### Saved data entries
(** C2.  An employee that a constructor returned is paid by the formula of
    its class as Python evaluates it: the base salary for [Employee]; base
    salary plus bonus for [Manager]; base salary times 1.0, 1.5 or 2.0 for
    a junior, middle or senior [Developer]; base salary plus sales volume
    times commission rate for [Salesperson].  A sum or a product with a
    float is the nearest double, and the only exception of the method is
    the OverflowError of an int operand beyond the doubles. *)
Theorem calculate_salary_matches_formula :
  (forall id name department base_salary e,
      Employee.__init__ id name department base_salary = Ret e ->
      exists b, base_salary = VNum b /\ calculate_salary e = Ret b) /\
  (forall id name department base_salary bonus e,
      Manager.__init__ id name department base_salary bonus = Ret e ->
      exists b bo,
        base_salary = VNum b /\ bonus = VNum bo /\
        calculate_salary e = Num.add b bo /\
        forall x, calculate_salary e = Raise x -> x = OverflowError) /\
  (forall id name department base_salary tech_stack seniority_level e,
      Developer.__init__ id name department base_salary tech_stack seniority_level
        = Ret e ->
      exists b level c,
        base_salary = VNum b /\ seniority_level = VStr level /\
        (level = "junior" /\ c = Num.ratio 1 1 \/
         level = "middle" /\ c = Num.ratio 3 2 \/
         level = "senior" /\ c = Num.ratio 2 1) /\
        calculate_salary e = Num.mul b c /\
        forall x, calculate_salary e = Raise x -> x = OverflowError) /\
  (forall id name department base_salary commission_rate sales_volume e,
      Salesperson.__init__ id name department base_salary commission_rate sales_volume
        = Ret e ->
      exists b rate volume,
        base_salary = VNum b /\ commission_rate = VNum rate /\
        sales_volume = VNum volume /\
        calculate_salary e
          = (commission <~ Num.mul volume rate ;; Num.add b commission) /\
        forall x, calculate_salary e = Raise x -> x = OverflowError).
Proof.
  repeat apply conj.
  - intros * H. apply Employee_init_salary in H as (i & n & b & -> & ->).
    exists b. split; reflexivity.
  - intros * H. unfold Manager.__init__ in H.
    destruct (Employee.__init__ _ _ _ _) as [e0|] eqn:E0; [| discriminate].
    apply Employee_init_salary in E0 as (i & n & b & -> & ->).
    simpl in H. unfold Manager._validate_bonus in H. outcome_cases. subst.
    eexists b, _. repeat split.
    intros x. apply add_raises.
  - intros id name dept base_salary tech_stack seniority_level e H.
    unfold Developer.__init__ in H.
    destruct (Employee.__init__ _ _ _ _) as [e0|] eqn:E0; [| discriminate].
    apply Employee_init_salary in E0 as (i & n & b & -> & ->).
    simpl in H.
    destruct (if Py.truthy tech_stack then _ else _); [| discriminate]. simpl in H.
    unfold Developer._validate_seniority_level in H.
    destruct (negb (Py.hashable seniority_level)); [discriminate |].
    destruct seniority_level as [| | level | |]; try discriminate.
    destruct (Developer.coefficient level _) as [c|] eqn:Ec; [| discriminate].
    simpl in H.
    destruct (Developer._validate_tech_stack tech_stack) as [stack|];
      [| discriminate].
    simpl in H. injection H as <-.
    assert (Hsalary : calculate_salary
                        (with_class (IsDeveloper stack level)
                           (mkEmployee i n dept b IsEmployee))
                      = Num.mul b c).
    { unfold calculate_salary, Developer.calculate_salary, with_class.
      cbn -[Developer.coefficient]. rewrite Ec. reflexivity. }
    exists b, level, c. repeat split.
    + exact (coefficient_inv _ _ Ec).
    + exact Hsalary.
    + intros x. rewrite Hsalary. apply mul_raises.
  - intros * H. unfold Salesperson.__init__ in H.
    destruct (Employee.__init__ _ _ _ _) as [e0|] eqn:E0; [| discriminate].
    apply Employee_init_salary in E0 as (i & n & b & -> & ->).
    simpl in H.
    unfold Salesperson._validate_commission_rate, Salesperson._validate_sales_volume in H.
    outcome_cases. subst.
    eexists b, _, _. repeat split.
    intros x. unfold calculate_salary, Salesperson.calculate_salary. cbn.
    destruct (Num.mul _ _) eqn:Em; cbn.
    + apply add_raises.
    + intros [= <-]. exact (mul_raises _ _ _ Em).
Qed.
Record CoreNodeProps := {
  id : Z;
  nprop : NumProp -> num;
  clipping : bool;
  texture : option Texture;
  textureOptions : option TextureOptions;
  shader : option CoreShader;
  shaderProps : option ShaderProps
}.

Record CoreNode := {
  props : CoreNodeProps;
  recalculationType : Z;
  hasUpdates : bool;
  globalTransform : option Matrix3d;
  scaleRotateTransform : option Matrix3d;
  localTransform : option Matrix3d;
  clippingRect : option Rect;
  parentClippingRect : option Rect;
  parentId : option Z;
  childrenIds : list Z;
  isComplex : bool;
  updateMask : Z;
  children : list loc;
  parentNode : option loc
}.

(** The heap of node objects, the two module-level maps of Tree.ts and the
    allocation counter. *)
Record World := {
  heap : gmap loc CoreNode;
  _tree : list (Z * loc);
  _dirtyNodes : list (Z * loc);
  next_loc : loc
}.

(** *** Field updates *)

Definition with_nprop (k : NumProp) (v : num) (p : CoreNodeProps) : CoreNodeProps :=
  {| id := id p;
     nprop := fun k' => if decide (k' = k) then v else nprop p k';
     clipping := clipping p; texture := texture p;
     textureOptions := textureOptions p; shader := shader p;
     shaderProps := shaderProps p |}.

Definition with_clipping (v : bool) (p : CoreNodeProps) : CoreNodeProps :=
  {| id := id p; nprop := nprop p; clipping := v; texture := texture p;
     textureOptions := textureOptions p; shader := shader p;
     shaderProps := shaderProps p |}.
(** * pdftitan: the PDF filling core of [backend-py]

    A shallow embedding of [services/pdf_service.py] (overlay renderer and
    compositor), of the named-field filler and its caller in
    [routers/backflow.py], and of the save handler of
    [routers/attachments.py], with the properties the specification states
    about them.

    Conventions of the embedding.
    - A Python value is a [PyVal]; a [dict] with string keys is a
      [gmap string PyVal].
    - A Python [float] is idealised as an exact rational ([Q]); rounding,
      infinities and NaN are outside the model.  Equalities between
      coordinates are therefore stated with [==].
    - Code that raises, prints or draws runs in the monad [M W]: a state
      [W] threaded through, and a result that is either a raised exception
      or a value.  State changes made before an exception is raised are
      kept, as in Python.
    - What pypdf, reportlab, Pillow, [base64] and the conversion of a string
      to a float compute is taken through the interface [Libs]. *)

From Stdlib Require Import ZArith QArith Qminmax Lqa String Ascii List.
From Stdlib Require Import Strings.Byte.
From stdpp Require Import base strings list gmap pretty.

#[local] Open Scope Z_scope.

(** ** Python values *)

#[warnings="-register-all"]
Inductive PyVal : Type :=
  | VNone
  | VBool (b : bool)
  | VInt (n : Z)
  | VFloat (q : Q)
  | VStr (s : string)
  | VList (l : list PyVal)
  | VDict (d : gmap string PyVal).

Abbreviation dict := (gmap string PyVal).

(** [bool(v)]. *)
Definition truthy (v : PyVal) : bool :=
  match v with
  | VNone => false
  | VBool b => b
  | VInt n => negb (n =? 0)
  | VFloat q => negb (Qeq_bool q 0)
  | VStr s => negb (String.eqb s "")
  | VList l => match l with [] => false | _ => true end
  | VDict d => negb (bool_decide (d = ∅))
  end.

(** [a or b]. *)
Definition py_or (a b : PyVal) : PyVal := if truthy a then a else b.

(** [d.get(k)] and [d.get(k, default)]. *)
Definition get (d : dict) (k : string) : PyVal := default VNone (d !! k).
Definition get_d (d : dict) (k : string) (dflt : PyVal) : PyVal := default dflt (d !! k).

(** [v == s] for a string literal [s]. *)
Definition py_eq_str (v : PyVal) (s : string) : bool :=
  match v with VStr s' => String.eqb s' s | _ => false end.

(** [v == n] for an integer [n]: integers, floats and booleans compare by
    value ([True == 1], [1.0 == 1]); nothing else equals a number. *)
Definition py_eq_int (v : PyVal) (n : Z) : bool :=
  match v with
  | VBool b => (if b then 1 else 0) =? n
  | VInt m => m =? n
  | VFloat q => Qeq_bool q (inject_Z n)
  | _ => false
  end.

(** [v is True]. *)
Definition py_is_True (v : PyVal) : bool :=
  match v with VBool true => true | _ => false end.

(** [isinstance(v, str)]. *)
Definition isinstance_str (v : PyVal) : bool :=
  match v with VStr _ => true | _ => false end.

(** ** Strings *)

(** The characters [str.strip()] removes, within ASCII. *)
Definition is_space (a : ascii) : bool :=
  let n := nat_of_ascii a in
  orb (andb (9 <=? n)%nat (n <=? 13)%nat)
      (orb (andb (28 <=? n)%nat (n <=? 31)%nat) (n =? 32)%nat).

Fixpoint lstrip (s : string) : string :=
  match s with
  | String a s' => if is_space a then lstrip s' else s
  | EmptyString => EmptyString
  end.

Fixpoint rstrip (s : string) : string :=
  match s with
  | EmptyString => EmptyString
  | String a s' =>
      match rstrip s' with
      | EmptyString => if is_space a then EmptyString else String a EmptyString
      | r => String a r
      end
  end.

Definition strip (s : string) : string := rstrip (lstrip s).

(** [s.split(sep)] for a one-character separator. *)
Fixpoint split_on (sep : ascii) (s : string) : list string :=
  match s with
  | EmptyString => [EmptyString]
  | String a s' =>
      if Ascii.eqb a sep then EmptyString :: split_on sep s'
      else match split_on sep s' with
           | hd :: tl => String a hd :: tl
           | [] => [String a EmptyString]
           end
  end.

Definition newline : ascii := ascii_of_nat 10.

(** [s.startswith(p)]. *)
Definition startswith (s p : string) : bool := String.prefix p s.

Definition is_lower (a : ascii) : bool :=
  let n := nat_of_ascii a in andb (97 <=? n)%nat (n <=? 122)%nat.

Fixpoint drop_lower (s : string) : string :=
  match s with
  | String a s' => if is_lower a then drop_lower s' else s
  | EmptyString => EmptyString
  end.

Definition drop_prefix (p s : string) : option string :=
  if String.prefix p s
  then Some (String.substring (String.length p) (String.length s - String.length p) s)
  else None.

(** [re.sub(r"^data:image/[a-z]+;base64,", "", content)]: the prefix is
    removed when it is there, and the string is left as it is otherwise. *)
Definition strip_data_uri (content : string) : string :=
  match drop_prefix "data:image/" content with
  | Some rest =>
      let rest' := drop_lower rest in
      if negb (String.length rest' =? String.length rest)%nat
      then match drop_prefix ";base64," rest' with
           | Some data => data
           | None => content
           end
      else content
  | None => content
  end.

(** ** Exceptions and the monad of effectful code *)

Inductive PyExc : Type :=
  | TypeError
  | ValueError
  | AttributeError
  | ZeroDivisionError
  | BinasciiError
  | UnidentifiedImageError
  | OSError
  | FileNotFoundError
  | IndexError
  | KeyError
  | NetworkError
  | PdfReadError
  | HTTPException (status_code : Z) (detail : string).

Definition M (W A : Type) : Type := W → (PyExc + A) * W.

Definition ret {W A} (a : A) : M W A := λ w, (inr a, w).
Definition raise {W A} (e : PyExc) : M W A := λ w, (inl e, w).
Definition bind {W A B} (m : M W A) (k : A → M W B) : M W B :=
  λ w, match m w with
       | (inr a, w') => k a w'
       | (inl e, w') => (inl e, w')
       end.

(** [try: body except Exception as e: handler(e)]. *)
Definition try_except {W A} (body : M W A) (handler : PyExc → M W A) : M W A :=
  λ w, match body w with
       | (inl e, w') => handler e w'
       | r => r
       end.

Definition modify {W} (f : W → W) : M W unit := λ w, (inr tt, f w).
Definition gets {W A} (f : W → A) : M W A := λ w, (inr (f w), w).

(** A value that is there, or the exception raised when it is not. *)
Definition lift {W A} (r : PyExc + A) : M W A := λ w, (r, w).
Definition or_raise {W A} (e : PyExc) (o : option A) : M W A :=
  match o with Some a => ret a | None => raise e end.

#[global] Instance M_ret W : MRet (M W) := @ret W.
#[global] Instance M_bind W : MBind (M W) := λ A B k m, bind m k.

(** [for a in l: body(a)]. *)
Fixpoint for_each {W A} (l : list A) (body : A → M W unit) : M W unit :=
  match l with
  | [] => ret tt
  | a :: l' => bind (body a) (λ _, for_each l' body)
  end.

(** [enumerate(l, start)]. *)
Fixpoint enumerate {A} (start : Z) (l : list A) : list (Z * A) :=
  match l with
  | [] => []
  | a :: l' => (start, a) :: enumerate (start + 1) l'
  end.

(** ** Numbers *)

(** [a / b] on floats, and on integers converted by true division. *)
Definition py_div {W} (a b : Q) : M W Q :=
  if Qeq_bool b 0 then raise ZeroDivisionError else ret (a / b)%Q.

(** [a < b] on floats. *)
Definition Qltb (a b : Q) : bool := negb (Qle_bool b a).

(** [min(a, b)]: the first argument unless the second is smaller. *)
Definition py_min (a b : Q) : Q := if Qltb b a then b else a.

(** ** reportlab: colours and the canvas *)

(** A colour by its three channels, each in 0..255 (reportlab keeps
    channel/255). *)
Record Color := mkColor { red : Z; green : Z; blue : Z }.

Definition black : Color := mkColor 0 0 0.

Definition hex_digit (a : ascii) : option Z :=
  let n := Z.of_nat (nat_of_ascii a) in
  if (48 <=? n) && (n <=? 57) then Some (n - 48)
  else if (97 <=? n) && (n <=? 102) then Some (n - 87)
  else if (65 <=? n) && (n <=? 70) then Some (n - 55)
  else None.

(** The digits of [int(s, 16)], with single underscores between them. *)
Fixpoint hex_digits (acc : Z) (after_digit : bool) (s : string) : option Z :=
  match s with
  | EmptyString => if after_digit then Some acc else None
  | String a s' =>
      if Ascii.eqb a "_"%char
      then (if after_digit then
              match s' with
              | EmptyString => None
              | _ => hex_digits acc false s'
              end
            else None)
      else match hex_digit a with
           | Some d => hex_digits (16 * acc + d) true s'
           | None => None
           end
  end.

(** [int(s, 16)]: surrounding white space, a sign and a [0x] prefix are
    accepted; [None] stands for [ValueError]. *)
Definition int_base16 (s : string) : option Z :=
  let s := strip s in
  let '(neg, s) :=
    match s with
    | String "-"%char s' => (true, s')
    | String "+"%char s' => (false, s')
    | _ => (false, s)
    end in
  let '(prefixed, s) :=
    match s with
    | String "0"%char (String "x"%char s') => (true, s')
    | String "0"%char (String "X"%char s') => (true, s')
    | _ => (false, s)
    end in
  let s :=
    match s with
    | String "_"%char s' => if prefixed then s' else s
    | _ => s
    end in
  match hex_digits 0 false s with
  | Some n => Some (if neg then - n else n)
  | None => None
  end.

(** [HexColor(val)] of reportlab on a string that starts with [#]: the rest
    is read as a base-16 integer whose three low bytes are the channels.
    The caller below always passes such a string; [None] stands for the
    exception raised on anything else. *)
Definition HexColor (val : string) : option Color :=
  match val with
  | String "#"%char rest =>
      match int_base16 rest with
      | Some n =>
          Some (mkColor (Z.land (Z.shiftr n 16) 255)
                        (Z.land (Z.shiftr n 8) 255)
                        (Z.land n 255))
      | None => None
      end
  | _ => None
  end.

(** What the canvas has drawn: the value given as text, with the font and
    fill colour in force when it was drawn, or an image. *)
Inductive DrawOp : Type :=
  | DrawString (x y : Q) (text : PyVal) (font : string) (size : Q) (fill : Color)
  | DrawImage (x y width height : Q) (png : list byte).

(** The state of a [reportlab.pdfgen.canvas.Canvas]: the operations of the
    current page in [code], the pages already shown in [shown]. *)
Record Canvas := mkCanvas {
  pagesize : Q * Q;
  fillColor : Color;
  fontName : string;
  fontSize : Q;
  code : list DrawOp;
  shown : list (list DrawOp)
}.

(** [Canvas(buf, pagesize=...)]: black fill, Helvetica 12. *)
Definition Canvas_new (size : Q * Q) : Canvas :=
  mkCanvas size black "Helvetica" 12%Q [] [].

Definition Canvas_setFillColor (col : Color) (c : Canvas) : Canvas :=
  mkCanvas (pagesize c) col (fontName c) (fontSize c) (code c) (shown c).

Definition Canvas_setFont (name : string) (size : Q) (c : Canvas) : Canvas :=
  mkCanvas (pagesize c) (fillColor c) name size (code c) (shown c).

Definition Canvas_emit (op : DrawOp) (c : Canvas) : Canvas :=
  mkCanvas (pagesize c) (fillColor c) (fontName c) (fontSize c) (code c ++ [op]) (shown c).

Definition Canvas_drawString (x y : Q) (text : PyVal) (c : Canvas) : Canvas :=
  Canvas_emit (DrawString x y text (fontName c) (fontSize c) (fillColor c)) c.

Definition Canvas_drawImage (x y width height : Q) (png : list byte) (c : Canvas) : Canvas :=
  Canvas_emit (DrawImage x y width height png) c.

(** [c.showPage()]: the current page is closed and the next one starts
    with the initial colour and font. *)
Definition Canvas_showPage (c : Canvas) : Canvas :=
  mkCanvas (pagesize c) black "Helvetica" 12%Q [] (shown c ++ [code c]).

(** The document a saved canvas holds, as its pages. *)
Definition OverlayPdf : Type := list (list DrawOp).

(** [c.save()]: the current page is shown if something is on it. *)
Definition Canvas_save (c : Canvas) : OverlayPdf :=
  match code c with
  | [] => shown c
  | ops => shown c ++ [ops]
  end.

### TASK GOAL
Work out how many lines in the entries contain the string "department", then reply with that number and nothing more.

### OUTPUT BELOW
8